The department contends that it was required to consider the SSA's determination during the final agency review. It characterizes an SSA determination as a type of legal precedent a federal adjudication that will preempt state determinations for one year. Thus, the department argues: (1) an ALJ may not rule on the issue of disability without first ascertaining whether there is a preclusive federal ruling; and (2) an ALJ may be reversed for failing to honor an undisclosed SSA determination, just as a trial *917 court may be reversed for failing to follow undisclosed legal authority.

We reject this contention. We do not agree that an SSA determination is legal authority. Such a determination is more accurately characterized as evidence that, depending on the context, may be conclusive or persuasive on the issue of disability. See 42 C.F.R. § 435.541(b)(1)(i) ("An SSA disability determination is binding on an agency until the determination is changed by SSA."); cf. Kirwan v. Marriott Corp., 10 F.3d 784, 790 n. 32 (11th Cir.1994) (SSA disability determination is relevant in determining eligibility for disability benefits under retirement plan).

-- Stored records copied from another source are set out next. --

(** * Vimeo-Cleaner: a shallow embedding of [vimeo_cleaner.py]

    The program pages through the videos of a Vimeo account, downloads the
    ones created in a given year and deletes the remote copy of each video
    whose download returned success.

    The development follows the source file from the bottom up:

    - [Py]: the fragment of Python's value semantics the program relies on
      (JSON values as returned by [response.json()], subscripting, [dict.get],
      [str.replace], truthiness, iteration, exceptions);
    - [PosixPath]: [os.path.join];
    - [Datetime]: [datetime.fromisoformat];
    - [VimeoManager]: the methods of the class, written in a state and
      exception monad over the local file system, the network and the log.

    What the model takes for granted: a string is a sequence of 8-bit
    characters; paths are POSIX paths; the download directory is used by
    this run only, [os.path.exists] sees every file and [os.remove]
    removes the file it is given; logging does not fail; the exceptions
    are those below [Exception].  The answers of the network, and whether
    a file can be opened, are arbitrary: the statements hold for all of
    them.  The [while True] loop is run for a bounded number of pages,
    and the statements hold for every bound. *)

From Stdlib Require Import ZArith Lia String Ascii List.
From stdpp Require Import base option list gmap strings.

Set Warnings "-register-all".
Local Open Scope Z_scope.

(* ===================================================================== *)
(** ** Python values and exceptions *)
(* ===================================================================== *)

Module Py.

(** The exceptions the program can meet.  [RequestException] stands for
    every error of the HTTP layer ([requests], [vimeo]), [OSError] for
    the errors of the local file system. *)
Inductive exn : Type :=
| KeyError
| IndexError
| TypeError
| AttributeError
| ValueError
| RequestException
| OSError.

(** The result of evaluating an expression: a value or a raised
    exception. *)
Inductive outcome (A : Type) : Type :=
| Ret (a : A)
| Raise (e : exn).
Arguments Ret {A} a.
Arguments Raise {A} e.

Definition obind {A B} (o : outcome A) (k : A -> outcome B) : outcome B :=
  match o with
  | Ret a => k a
  | Raise e => Raise e
  end.

(** What [json.loads] builds: [None], booleans, numbers, strings, lists
    and dictionaries.  A dictionary keeps its items in insertion order.
    A number is an integer: the program never computes with one, and a
    float is subscripted, iterated and tested like an integer. *)
Inductive json : Type :=
| JNull
| JBool (b : bool)
| JNum (n : Z)
| JStr (s : string)
| JArr (l : list json)
| JObj (items : list (string * json)).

But even if an SSA determination is regarded as legal precedent, it is not the type of authority that can be considered for the first time in a final agency review. An SSA determination does not deprive the state agency of subject matter jurisdiction. Rather, it exerts a preclusive effect that is akin to res judicata or collateral estoppel. See 42 C.F.R. § 435.541(a)(2) (a state agency "may not make an independent determination of disability if SSA has made a disability determination within the time limits set forth in [42 C.F.R.] § 435.911 on the same issues presented in the Medicaid application").

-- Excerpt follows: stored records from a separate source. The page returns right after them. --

Theorem ofZ_correct (z : Z) :
  (Z.abs z <= 2 ^ 53)%Z -> Fin (ofZ z) /\ B2R (ofZ z) = IZR z.
Proof.
  intros Hz. unfold Fin, B2R. rewrite Prim2SF_ofZ.
  destruct z as [|p|p]; cbn [binary_normalize].
  - split; [exact I | reflexivity].
  - destruct (binary_round_exact false p) as (m & e & -> & HR); [lia|].
    split; [exact I | exact HR].
  - destruct (binary_round_exact true p) as (m & e & -> & HR); [lia|].
    split; [exact I|]. rewrite HR. simpl.
    change (Zneg p) with (- Zpos p)%Z. now rewrite opp_IZR.
Qed.

(** *** Math.round *)

Lemma finite_magnitude (x : float) (s : bool) (m : positive) (e : Z) :
  Prim2SF x = S754_finite s m e -> (0 <= e)%Z -> pow2 52 <= Rabs (B2R x).
Proof.
  intros Hx He. unfold B2R. rewrite Hx, SF2R_finite.
  pose proof (mantissa_pos m e). rewrite sgn_abs by lra.
  pose proof (Prim2SF_valid x) as Hv. rewrite Hx in Hv.
  destruct (valid_finite_inv _ _ _ Hv) as (_ & _ & Hn & _).
  destruct (Zdigits2_bounds (Zpos m)) as (_ & Hlo & _); [lia|].
  rewrite Hn in Hlo by lia. change (53 - 1)%Z with 52%Z in Hlo.
  assert (1 <= pow2 e) by (apply pow2_ge_1; lia).
  pose proof (pow2_pos 52). nra.
Qed.

(** [Math.round] of a double below [2^52] in magnitude: the whole number
    [N = floor(x + 1/2)], as a double; a zero result keeps the sign of
    [x]. *)
Theorem Math_round_correct (x : float) :
  Fin x -> Rabs (B2R x) < pow2 52 ->
  exists N : Z,
    IZR N <= B2R x + / 2 < IZR N + 1
    /\ (N <> 0%Z -> Math_round x = ofZ N)
    /\ (N = 0%Z -> exists s, Prim2SF (Math_round x) = S754_zero s).
Proof.
  intros Hfin Hb. unfold Fin in Hfin. unfold Math_round.
  destruct (Prim2SF x) as [s| | |s m e] eqn:Hx; try contradiction.
  - exists 0%Z. unfold B2R. rewrite Hx. simpl SF2R.
    split; [lra|]. split; [intros H; now contradiction H|].
    intros _. exists s. first [exact Hx | reflexivity].
  - destruct (Z.leb_spec 0 e) as [He|He].
    + exfalso. pose proof (finite_magnitude x s m e Hx He). lra.
    + set (k := (- e)%Z). set (z := cond_Zopp s (Zpos m)).
      set (n := Z.shiftr (2 * z + 2 ^ k) (k + 1)).
      assert (Hk : (0 < k)%Z) by (unfold k; lia).
      assert (Hn : n = ((2 * z + 2 ^ k) / 2 ^ (k + 1))%Z)
        by (unfold n; apply Z.shiftr_div_pow2; lia).
      assert (Hp : (0 < 2 ^ (k + 1))%Z) by (apply Z.pow_pos_nonneg; lia).
      assert (Hlo : (2 ^ (k + 1) * n <= 2 * z + 2 ^ k)%Z)
        by (rewrite Hn; apply Z.mul_div_le; lia).
      assert (Hhi : (2 * z + 2 ^ k < 2 ^ (k + 1) * (n + 1))%Z).
      { rewrite Hn. apply (Z.mul_succ_div_gt (2 * z + 2 ^ k) (2 ^ (k + 1))).
        lia. }
      rewrite Z.pow_add_r, Z.pow_1_r in Hlo, Hhi by lia.
      assert (Hval : B2R x = IZR z / IZR (2 ^ k)).
      { unfold B2R. rewrite Hx. unfold SF2R. fold z.
        replace e with (- k)%Z by (unfold k; lia).
        rewrite pow2_neg_IZR by lia. reflexivity. }
      assert (Hpk : 0 < IZR (2 ^ k))
        by (apply IZR_lt; apply Z.pow_pos_nonneg; lia).
      exists n. split; [|split].
      * rewrite Hval. apply IZR_le in Hlo. apply IZR_lt in Hhi.
        rewrite !mult_IZR, !plus_IZR, ?mult_IZR in Hlo, Hhi.
        simpl (IZR 2) in Hlo, Hhi. simpl (IZR 1) in Hhi.
        assert (Hz : IZR z = IZR z / IZR (2 ^ k) * IZR (2 ^ k))
          by (field; lra).
        rewrite ?plus_IZR in Hhi. rewrite Hz in Hlo, Hhi.
        set (q := IZR z / IZR (2 ^ k)) in *. split.
        -- apply Rnot_lt_le. intros Hc.
           assert (0 < IZR (2 ^ k) * (IZR n - q - / 2))
             by (apply Rmult_lt_0_compat; lra). lra.
        -- apply Rnot_le_lt. intros Hc.
           assert (0 <= IZR (2 ^ k) * (q + / 2 - (IZR n + 1)))
             by (apply Rmult_le_pos; lra). lra.
      * intros Hn0. apply Z.eqb_neq in Hn0. now rewrite Hn0.
      * intros Hn0. rewrite Hn0. simpl. exists s. now destruct s.
Qed.

End NumberFacts.

(** Literals, and bounds through one product or quotient. *)

Module NumberBounds.
Import Floats.
Import Number NumberFacts.
Local Open Scope R_scope.

(** *** Literals and bounds *)

Lemma ofZ_literal (z : Z) (c : float) :
  ofZ z = c -> (Z.abs z <= 2 ^ 53)%Z -> Fin c /\ B2R c = IZR z.
Proof. intros <-. apply ofZ_correct. Qed.

Lemma fraction_literal (c : float) (m : positive) (k : Z) :
  Prim2SF c = S754_finite false m (- k) -> (0 <= k)%Z ->
  Fin c /\ B2R c = IZR (Zpos m) / IZR (2 ^ k).
Proof.
  intros H Hk. unfold Fin, B2R. rewrite H, SF2R_finite.
  split; [exact I|]. cbn [sgn]. now rewrite pow2_neg_IZR.
Qed.

Lemma u_bounds : 0 < pow2 (-53) <= / 9007199254740992.
Proof.
  split; [apply pow2_pos|]. change (-53)%Z with (- (53))%Z.
  rewrite pow2_neg_IZR by lia. change (2 ^ 53)%Z with 9007199254740992%Z.
  lra.
Qed.

Lemma eta_bounds : 0 < pow2 (-1075) <= / 1267650600228229401496703205376.
Proof.
  split; [apply pow2_pos|].
  apply Rle_trans with (pow2 (- (100))); [apply pow2_le; lia|].
  rewrite pow2_neg_IZR by lia.
  change (2 ^ 100)%Z with 1267650600228229401496703205376%Z. lra.
Qed.

Lemma normal_bound : pow2 (-1022) <= / 1024.
Proof.
  apply Rle_trans with (pow2 (- (10))); [apply pow2_le; lia|].
  rewrite pow2_neg_IZR by lia. change (2 ^ 10)%Z with 1024%Z. lra.
Qed.

Lemma huge_bound : 1267650600228229401496703205376 < pow2 1023.
Proof.
  apply Rle_lt_trans with (pow2 100); [|apply pow2_lt; lia].
  rewrite pow2_IZR by lia.
  change (2 ^ 100)%Z with 1267650600228229401496703205376%Z. lra.
Qed.

Lemma Fin_finite_pos (x : float) :
  Fin x -> 0 < B2R x -> exists m e, Prim2SF x = S754_finite false m e.
Proof.
  unfold Fin, B2R. destruct (Prim2SF x) as [s| | |s m e]; try contradiction.
  - simpl. lra.
  - intros _ H. rewrite SF2R_finite in H. pose proof (mantissa_pos m e).
    destruct s; simpl in H; [lra|]. now exists m, e.
Qed.

Lemma between_scaled (P v L H u : R) :
  P * (1 - u) <= v <= P * (1 + u) ->
  L <= P -> P <= H -> 0 <= u <= 1 ->
  L * (1 - u) <= v <= H * (1 + u).
Proof. intros. split; nra. Qed.

(** One rounding of a positive value in the normal range. *)
Lemma rounded_pos (P v : R) :
  rounded P v -> / 1024 <= P ->
  P * (1 - pow2 (-53)) <= v <= P * (1 + pow2 (-53)).
Proof.
  intros (_ & H & _ & _) HP. pose proof normal_bound.
  rewrite Rabs_pos_eq in H by lra.
  assert (H' : Rabs (v - P) <= pow2 (-53) * P) by (apply H; lra).
  apply Rabs_le_inv in H'. lra.
Qed.

(** The product of two positive finite doubles within bounds. *)
Lemma mul_bounds (x y : float) (lx hx ly hy : R) :
  Fin x -> Fin y ->
  0 < lx <= B2R x -> B2R x <= hx -> 0 < ly <= B2R y -> B2R y <= hy ->
  / 1024 <= lx * ly -> hx * hy <= 1267650600228229401496703205376 ->
  Fin (x * y)
  /\ rounded (B2R x * B2R y) (B2R (x * y))
  /\ lx * ly * (1 - pow2 (-53)) <= B2R (x * y)
     <= hx * hy * (1 + pow2 (-53)).
Proof.
  intros Hx Hy [Hlx Hx1] Hx2 [Hly Hy1] Hy2 Hlo Hhi.
  pose proof huge_bound. pose proof u_bounds as [Hu0 Hu1].
  assert (HP1 : lx * ly <= B2R x * B2R y) by nra.
  assert (HP2 : B2R x * B2R y <= hx * hy) by nra.
  destruct (mul_correct x y Hx Hy) as [Hf Hr].
  { rewrite Rabs_pos_eq by nra. lra. }
  split; [exact Hf|]. split; [exact Hr|].
  apply rounded_pos in Hr; [|lra].
  apply between_scaled with (1 := Hr); lra.
Qed.

Lemma div_bounds (x y : float) (lx hx ly hy : R) :
  Fin x -> Fin y ->
  0 < lx <= B2R x -> B2R x <= hx -> 0 < ly <= B2R y -> B2R y <= hy ->
  / 1024 <= lx / hy -> hx / ly <= 1267650600228229401496703205376 ->
  Fin (x / y)
  /\ rounded (B2R x / B2R y) (B2R (x / y))
  /\ lx / hy * (1 - pow2 (-53)) <= B2R (x / y)
     <= hx / ly * (1 + pow2 (-53)).
Proof.
  intros Hx Hy [Hlx Hx1] Hx2 [Hly Hy1] Hy2 Hlo Hhi.
  pose proof huge_bound. pose proof u_bounds as [Hu0 Hu1].
  assert (HP1 : lx / hy <= B2R x / B2R y).
  { unfold Rdiv. apply Rmult_le_compat; try lra.
    - apply Rlt_le, Rinv_0_lt_compat. lra.
    - apply Rinv_le_contravar; lra. }
  assert (HP2 : B2R x / B2R y <= hx / ly).
  { unfold Rdiv. apply Rmult_le_compat; try lra.
    - apply Rlt_le, Rinv_0_lt_compat. lra.
    - apply Rinv_le_contravar; lra. }
  assert (Hl0 : 0 < lx / hy) by (apply Rdiv_lt_0_compat; lra).
  destruct (div_correct x y Hx Hy) as [Hf Hr].
  { lra. }
  { rewrite Rabs_pos_eq by lra. lra. }
  split; [exact Hf|]. split; [exact Hr|].
  apply rounded_pos in Hr; [|lra].
  apply between_scaled with (1 := Hr); lra.
Qed.

End NumberBounds.

(** Signs and NaN through the operations. *)

Module NumberSigns.
Import Floats.
Import Number NumberFacts NumberBounds.
Local Open Scope float_scope.

(** *** Signs and NaN through the operations *)

Lemma leb0_nonneg (x : float) : (0 <=? x) = true <-> nonneg (Prim2SF x).
Proof.
  rewrite leb_spec. change (Prim2SF 0) with (S754_zero false).
  destruct (Prim2SF x) as [s|s| |s m e]; try destruct s; simpl;
    intuition discriminate.
Qed.

Lemma nonneg_notNaN (x : float) : nonneg (Prim2SF x) -> is_nan x = false.
Proof.
  intros H. apply is_nan_false. destruct (Prim2SF x); try exact I.
  contradiction.
Qed.

Lemma binary_round_form (s : bool) (m : positive) (e : Z) :
  binary_round prec emax s m e = S754_infinity s
  \/ binary_round prec emax s m e = S754_zero s
  \/ exists m' e', binary_round prec emax s m e = S754_finite s m' e'.
Proof.
  destruct (binary_round_error s m e) as [_ [[H _]|(V & _ & _ & H & _)]];
    tauto.
Qed.

Lemma SFmul_form (sx : bool) (mx : positive) (ex : Z)
    (sy : bool) (my : positive) (ey : Z) :
  valid_binary (S754_finite sx mx ex) = true ->
  valid_binary (S754_finite sy my ey) = true ->
  let r := SFmul prec emax (S754_finite sx mx ex) (S754_finite sy my ey) in
  r = S754_infinity (xorb sx sy)
  \/ r = S754_zero (xorb sx sy)
  \/ exists m' e', r = S754_finite (xorb sx sy) m' e'.
Proof.
  intros Hx Hy r.
  destruct (SFmul_finite sx mx ex sy my ey Hx Hy)
    as [_ [[H _]|(V & _ & _ & H & _)]]; tauto.
Qed.

Lemma SFdiv_form (sx : bool) (mx : positive) (ex : Z)
    (sy : bool) (my : positive) (ey : Z) :
  valid_binary (S754_finite sx mx ex) = true ->
  valid_binary (S754_finite sy my ey) = true ->
  let r := SFdiv prec emax (S754_finite sx mx ex) (S754_finite sy my ey) in
  r = S754_infinity (xorb sx sy)
  \/ r = S754_zero (xorb sx sy)
  \/ exists m' e', r = S754_finite (xorb sx sy) m' e'.
Proof.
  intros Hx Hy r.
  destruct (SFdiv_finite sx mx ex sy my ey Hx Hy)
    as [_ [[H _]|(V & _ & _ & H & _)]]; tauto.
Qed.

(** A quotient of a double [>= 0] by a positive finite one is [>= 0]. *)
Lemma div_nonneg (t g : float) :
  (0 <=? t) = true -> Fin g -> (0 < B2R g)%R -> (0 <=? t / g) = true.
Proof.
  intros Ht Hg Hpos. apply leb0_nonneg in Ht. apply leb0_nonneg.
  destruct (Fin_finite_pos g Hg Hpos) as (mg & eg & Eg).
  pose proof (Prim2SF_valid t) as Hvt. pose proof (Prim2SF_valid g) as Hvg.
  rewrite div_spec. unfold SF64div. rewrite Eg in *.
  destruct (Prim2SF t) as [s|s| |s m e]; try contradiction.
  - exact I.
  - destruct s; [contradiction | exact I].
  - destruct s; [contradiction|].
    destruct (SFdiv_form false m e false mg eg Hvt Hvg)
      as [H|[H|(m' & e' & H)]]; rewrite H; exact I.
Qed.

Lemma mul_nonneg (a g : float) :
  (0 <=? a) = true -> Fin g -> (0 < B2R g)%R -> (0 <=? a * g) = true.
Proof.
  intros Ha Hg Hpos. apply leb0_nonneg in Ha. apply leb0_nonneg.
  destruct (Fin_finite_pos g Hg Hpos) as (mg & eg & Eg).
  pose proof (Prim2SF_valid a) as Hva. pose proof (Prim2SF_valid g) as Hvg.
  rewrite mul_spec. unfold SF64mul. rewrite Eg in *.
  destruct (Prim2SF a) as [s|s| |s m e]; try contradiction.
  - exact I.
  - destruct s; [contradiction | exact I].
  - destruct s; [contradiction|].
    destruct (SFmul_form false m e false mg eg Hva Hvg)
      as [H|[H|(m' & e' & H)]]; rewrite H; exact I.
Qed.

Lemma ofZ_nonneg (n : Z) : (0 <= n)%Z -> nonneg (Prim2SF (ofZ n)).
Proof.
  intros Hn. rewrite Prim2SF_ofZ. destruct n as [|p|p]; [exact I | | lia].
  cbn [binary_normalize].
  destruct (binary_round_form false p 0) as [H|[H|(m' & e' & H)]];
    rewrite H; exact I.
Qed.

Lemma Math_round_nonneg (x : float) :
  (0 <=? x) = true -> (0 <=? Math_round x) = true.
Proof.
  intros Hx. apply leb0_nonneg in Hx. apply leb0_nonneg.
  unfold Math_round. destruct (Prim2SF x) as [s|s| |s m e] eqn:E;
    try (rewrite E; exact Hx).
  destruct s; [contradiction|].
  destruct (0 <=? e)%Z; [rewrite E; exact I|]. cbn [cond_Zopp].
  destruct (Z.eqb_spec (Z.shiftr (2 * Zpos m + 2 ^ (- e)) (- e + 1)) 0)
    as [_|_]; [exact I|].
  apply ofZ_nonneg. apply Z.shiftr_nonneg.
  pose proof (Z.pow_nonneg 2 (- e)). lia.
Qed.

(** A difference with a finite double, and a product with a positive
    finite double, of a number are numbers. *)
Lemma sub_notNaN (a b : float) :
  is_nan a = false -> Fin b -> is_nan (a - b) = false.
Proof.
  intros Ha Hb. apply is_nan_false in Ha. apply is_nan_false.
  unfold Fin in Hb. rewrite sub_spec. unfold SF64sub.
  destruct (Prim2SF a) as [sa|sa| |sa ma ea]; try contradiction;
    destruct (Prim2SF b) as [sb|sb| |sb mb eb]; try contradiction;
    try (destruct sa, sb; exact I); try exact I.
  cbn [SFsub]. cbv zeta.
  destruct (cond_Zopp sa _ - cond_Zopp sb _)%Z as [|p|p];
    cbn [binary_normalize]; [exact I | |].
  - destruct (binary_round_form false p (Z.min ea eb))
      as [H|[H|(m' & e' & H)]]; rewrite H; exact I.
  - destruct (binary_round_form true p (Z.min ea eb))
      as [H|[H|(m' & e' & H)]]; rewrite H; exact I.
Qed.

Accordingly, the department must assert an SSA determination to preclude further state proceedings, and it must do so in the first instance before the ALJ. Cf. Crocker v. Colo. Dep't of Revenue, 652 P.2d 1067, 1070-71 (Colo.1982) (res judicata may not be raised for the first time on appeal); People v. Tynan, 701 P.2d 80, 83 (Colo.App.1984) (collateral estoppel may not be raised for the first time on appeal).

If the department were allowed to consider an SSA determination for the first time in a final agency review one that is conducted in the absence of exceptions filed by either party the claimant would have no opportunity to contest (1) the validity of the alleged determination, (2) the identity of issues presented, or (3) the date of the determination as being within a year of the state hearing. In our view, such uncontested consideration by the department would raise significant due process concerns. See Gomolisky v. Davis, 716 N.E.2d 970 (Ind.Ct.App.1999) (due process does not require a de novo evidentiary hearing at the final agency review, in part because the final review is limited to the record made at the hearing before the ALJ).

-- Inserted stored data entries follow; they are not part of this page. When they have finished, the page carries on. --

(** C6.  Scenario B: the two fragments of index 0 assemble into one call,
    reported when the second fragment completes the argument text; the
    terminal flush reports nothing more; index 0 is completed and a further
    fragment for it changes nothing. *)
Theorem structured_two_fragment_assembly (v : JsonValue) (i1 i2 : option Z) :
  default 0%Z i1 = 0%Z -> default 0%Z i2 = 0%Z ->
  tryParseJSONObject ("{" +:+ quoted "q" +:+ ":") = None ->
  tryParseJSONObject ("{" +:+ quoted "q" +:+ ":" +:+ quoted "x" +:+ "}") = Some v ->
  let frag1 :=
    {| tc_index := i1; tc_id := None;
       tc_function := Some {| fn_name := Some "search";
                              fn_arguments := Some ("{" +:+ quoted "q" +:+ ":") |} |} in
  let frag2 :=
    {| tc_index := i2; tc_id := None;
       tc_function := Some {| fn_name := None;
                              fn_arguments := Some (quoted "x" +:+ "}") |} |} in
  let '(st1, parts1, _) := processDelta newProvider (toolCallDelta (Some [frag1]) None) in
  let '(st2, parts2, _) := processDelta st1 (toolCallDelta (Some [frag2]) None) in
  let '(st3, parts3, r3) := processDelta st2 (toolCallDelta None (Some "tool_calls")) in
  parts1 = []
  /\ parts2 = [LanguageModelToolCallPart (FreshId "call_") "search" v]
  /\ parts3 = [] /\ r3 = Returned false
  /\ (0%Z ∈ _completedToolCallIndices st3)
  /\ _toolCallBuffers st3 = []
  /\ forall tc, default 0%Z (tc_index tc) = 0%Z -> accumulateToolCall st3 tc = (st3, []).
Proof.
  intros Hi1 Hi2 H1 H2 frag1 frag2. subst frag1 frag2.
  rewrite processDelta_toolCalls by reflexivity.
  cbn [accumulateToolCalls]. unfold accumulateToolCall at 1.
  cbn [tc_index]. rewrite Hi1.
  rewrite bool_decide_eq_false_2 by apply not_elem_of_empty.
  erewrite tryEmitBufferedToolCall_not_ready;
    [| apply mapGet_mapSet_eq | right; exact H1].
  cbv beta iota zeta.
  match goal with |- context [processDelta ?s (toolCallDelta (Some _) None)] =>
    set (st1 := s) end.
  rewrite processDelta_toolCalls by reflexivity.
  cbn [accumulateToolCalls]. unfold accumulateToolCall at 1.
  cbn [tc_index]. rewrite Hi2.
  rewrite bool_decide_eq_false_2 by apply not_elem_of_empty.
  erewrite (tryEmitBufferedToolCall_ready _ 0%Z _ "search" v);
    [| apply mapGet_mapSet_eq | reflexivity | reflexivity | exact H2].
  cbv beta iota zeta.
  match goal with |- context [processDelta ?s (toolCallDelta None _)] =>
    set (st2 := s) end.
  assert (Hb : _toolCallBuffers st2 = []) by reflexivity.
  assert (Hc : 0%Z ∈ _completedToolCallIndices st2).
  { unfold st2. cbn [_completedToolCallIndices set_completedToolCallIndices].
    apply elem_of_union_l, elem_of_singleton. reflexivity. }
  unfold processDelta, processFragments, processContent, processToolCalls,
    toolCallDelta.
  cbn [choices ch_delta ch_thinking ch_finish_reason d_content d_tool_calls
       d_thinking thinkingPart mbind option_bind].
  change (isTerminal (Some "tool_calls")) with true.
  unfold flushToolCallBuffers. rewrite Hb.
  cbv beta iota zeta.
  repeat split; try reflexivity; try assumption.
  intros tc Htc. apply accumulateToolCall_completed. now rewrite Htc.
Qed.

When reviewed on the record alone, the department's final decision is not supported by substantial evidence. Without the SSA's determination, the department had no reason to disagree with the ALJ's conclusion that Martelon is disabled. See Moczygemba v. Colo. Dep't of Health Care Policy & Fin., 51 P.3d 1083, 1087-88 (Colo.App.2002).

Because the department's final ruling is not supported by evidence in the record, we reverse the district court's judgment and remand with directions to set aside the final agency decision. In light of this resolution, we need not consider Martelon's remaining contentions.

The judgment is reversed, and the case is remanded to the district court to set aside the final agency decision.

Judge CASEBOLT and Judge HUME[*] concur.

NOTES

[*] Sitting by assignment of the Chief Justice under provisions of Colo. Const. art. VI, § 5(3), and § 24-51-1105, C.R.S.2005.